__Your instructions__
Taking the listing below, restate word for word each line from the line with "(** * Datagrams over a TCP stream" to the line with "65535-byte buffer of", ends included, and stop there.

——

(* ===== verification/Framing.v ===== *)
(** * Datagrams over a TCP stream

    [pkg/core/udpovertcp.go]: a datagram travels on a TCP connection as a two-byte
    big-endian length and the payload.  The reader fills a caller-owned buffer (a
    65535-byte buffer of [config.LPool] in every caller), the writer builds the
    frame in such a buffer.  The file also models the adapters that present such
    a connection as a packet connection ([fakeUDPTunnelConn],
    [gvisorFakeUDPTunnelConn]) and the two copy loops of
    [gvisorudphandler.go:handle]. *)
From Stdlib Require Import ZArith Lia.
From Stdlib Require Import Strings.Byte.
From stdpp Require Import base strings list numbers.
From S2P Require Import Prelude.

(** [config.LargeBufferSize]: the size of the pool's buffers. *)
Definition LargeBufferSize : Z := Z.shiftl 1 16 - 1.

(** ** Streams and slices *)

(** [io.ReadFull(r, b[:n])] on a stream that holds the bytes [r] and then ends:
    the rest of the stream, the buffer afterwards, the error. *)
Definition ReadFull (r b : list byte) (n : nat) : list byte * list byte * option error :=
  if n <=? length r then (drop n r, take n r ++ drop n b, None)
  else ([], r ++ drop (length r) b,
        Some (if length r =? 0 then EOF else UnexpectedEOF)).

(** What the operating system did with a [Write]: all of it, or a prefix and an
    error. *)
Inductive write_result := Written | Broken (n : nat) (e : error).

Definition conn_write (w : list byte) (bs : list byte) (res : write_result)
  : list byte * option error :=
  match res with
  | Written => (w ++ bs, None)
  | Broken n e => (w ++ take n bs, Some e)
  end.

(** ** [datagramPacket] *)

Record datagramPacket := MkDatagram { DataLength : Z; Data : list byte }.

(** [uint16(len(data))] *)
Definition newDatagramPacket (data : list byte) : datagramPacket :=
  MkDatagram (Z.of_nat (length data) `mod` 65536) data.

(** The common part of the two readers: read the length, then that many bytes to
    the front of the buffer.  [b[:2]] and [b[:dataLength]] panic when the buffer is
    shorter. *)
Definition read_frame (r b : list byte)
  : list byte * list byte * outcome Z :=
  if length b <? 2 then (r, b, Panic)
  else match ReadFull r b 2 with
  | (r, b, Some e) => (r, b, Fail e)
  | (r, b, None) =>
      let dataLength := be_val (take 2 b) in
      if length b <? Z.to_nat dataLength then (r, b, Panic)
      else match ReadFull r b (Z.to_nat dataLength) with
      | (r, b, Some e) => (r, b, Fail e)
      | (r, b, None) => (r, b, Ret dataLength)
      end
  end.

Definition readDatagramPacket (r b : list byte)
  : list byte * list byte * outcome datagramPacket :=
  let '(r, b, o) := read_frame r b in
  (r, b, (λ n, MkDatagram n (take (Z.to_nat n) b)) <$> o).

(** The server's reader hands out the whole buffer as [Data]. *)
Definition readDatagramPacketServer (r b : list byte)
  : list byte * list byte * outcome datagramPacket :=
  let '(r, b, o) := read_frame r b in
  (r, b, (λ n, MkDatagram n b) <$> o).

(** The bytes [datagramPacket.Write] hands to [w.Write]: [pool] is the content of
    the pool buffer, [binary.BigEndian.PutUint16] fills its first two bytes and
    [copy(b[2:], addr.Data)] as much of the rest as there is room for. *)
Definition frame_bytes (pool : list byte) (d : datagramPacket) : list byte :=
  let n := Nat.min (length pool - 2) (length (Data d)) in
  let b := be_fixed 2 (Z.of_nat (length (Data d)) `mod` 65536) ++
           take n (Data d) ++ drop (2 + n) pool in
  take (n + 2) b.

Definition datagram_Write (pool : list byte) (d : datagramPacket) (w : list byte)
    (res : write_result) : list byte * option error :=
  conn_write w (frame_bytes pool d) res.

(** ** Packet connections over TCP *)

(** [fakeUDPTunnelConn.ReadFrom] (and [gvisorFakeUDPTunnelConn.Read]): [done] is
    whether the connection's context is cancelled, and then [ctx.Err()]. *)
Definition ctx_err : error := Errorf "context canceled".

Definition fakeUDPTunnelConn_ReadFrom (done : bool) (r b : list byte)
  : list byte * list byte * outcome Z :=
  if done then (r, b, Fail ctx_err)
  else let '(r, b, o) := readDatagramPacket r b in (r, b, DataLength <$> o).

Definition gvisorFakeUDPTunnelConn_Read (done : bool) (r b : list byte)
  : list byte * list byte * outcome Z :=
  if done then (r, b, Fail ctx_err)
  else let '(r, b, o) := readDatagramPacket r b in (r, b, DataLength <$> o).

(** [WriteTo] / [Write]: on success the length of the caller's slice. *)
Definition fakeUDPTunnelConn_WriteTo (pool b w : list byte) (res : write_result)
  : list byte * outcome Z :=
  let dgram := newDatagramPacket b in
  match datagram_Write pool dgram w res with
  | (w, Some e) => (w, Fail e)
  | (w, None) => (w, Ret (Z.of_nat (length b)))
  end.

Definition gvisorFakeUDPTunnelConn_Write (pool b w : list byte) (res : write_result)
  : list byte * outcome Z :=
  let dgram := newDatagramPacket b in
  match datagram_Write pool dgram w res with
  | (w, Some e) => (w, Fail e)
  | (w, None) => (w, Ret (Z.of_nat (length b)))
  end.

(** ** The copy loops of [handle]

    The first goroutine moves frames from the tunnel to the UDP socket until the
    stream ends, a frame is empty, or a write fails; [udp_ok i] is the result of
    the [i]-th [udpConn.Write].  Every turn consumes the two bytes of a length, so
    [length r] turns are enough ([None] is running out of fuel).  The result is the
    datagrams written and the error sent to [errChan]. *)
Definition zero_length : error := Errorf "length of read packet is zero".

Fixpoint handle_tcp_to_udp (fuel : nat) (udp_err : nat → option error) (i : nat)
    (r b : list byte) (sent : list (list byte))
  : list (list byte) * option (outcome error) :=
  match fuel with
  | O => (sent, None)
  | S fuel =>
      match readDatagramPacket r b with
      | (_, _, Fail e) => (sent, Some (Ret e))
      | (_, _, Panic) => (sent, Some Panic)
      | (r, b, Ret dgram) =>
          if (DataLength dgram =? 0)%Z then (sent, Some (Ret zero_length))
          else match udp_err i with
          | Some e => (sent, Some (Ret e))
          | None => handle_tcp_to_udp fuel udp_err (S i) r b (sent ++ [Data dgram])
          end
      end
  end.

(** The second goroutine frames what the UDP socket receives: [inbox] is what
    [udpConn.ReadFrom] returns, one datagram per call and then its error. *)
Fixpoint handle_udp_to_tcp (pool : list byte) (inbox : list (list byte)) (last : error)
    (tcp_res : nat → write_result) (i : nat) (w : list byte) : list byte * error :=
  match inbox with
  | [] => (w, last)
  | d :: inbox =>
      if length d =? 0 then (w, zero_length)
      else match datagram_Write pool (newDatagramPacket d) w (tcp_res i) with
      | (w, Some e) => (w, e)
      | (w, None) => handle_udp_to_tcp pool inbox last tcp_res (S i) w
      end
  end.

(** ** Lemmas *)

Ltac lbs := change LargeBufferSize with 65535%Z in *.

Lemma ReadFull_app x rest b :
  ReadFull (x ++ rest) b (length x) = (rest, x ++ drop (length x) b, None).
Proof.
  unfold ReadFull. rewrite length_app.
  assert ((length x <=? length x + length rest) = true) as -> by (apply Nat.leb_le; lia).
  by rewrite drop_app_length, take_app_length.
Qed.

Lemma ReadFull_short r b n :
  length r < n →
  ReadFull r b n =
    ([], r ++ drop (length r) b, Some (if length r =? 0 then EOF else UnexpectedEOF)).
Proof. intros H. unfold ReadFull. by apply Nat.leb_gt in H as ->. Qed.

——

__The answer__
(** * Datagrams over a TCP stream

    [pkg/core/udpovertcp.go]: a datagram travels on a TCP connection as a two-byte
    big-endian length and the payload.  The reader fills a caller-owned buffer (a
    65535-byte buffer of [config.LPool] in every caller), the writer builds the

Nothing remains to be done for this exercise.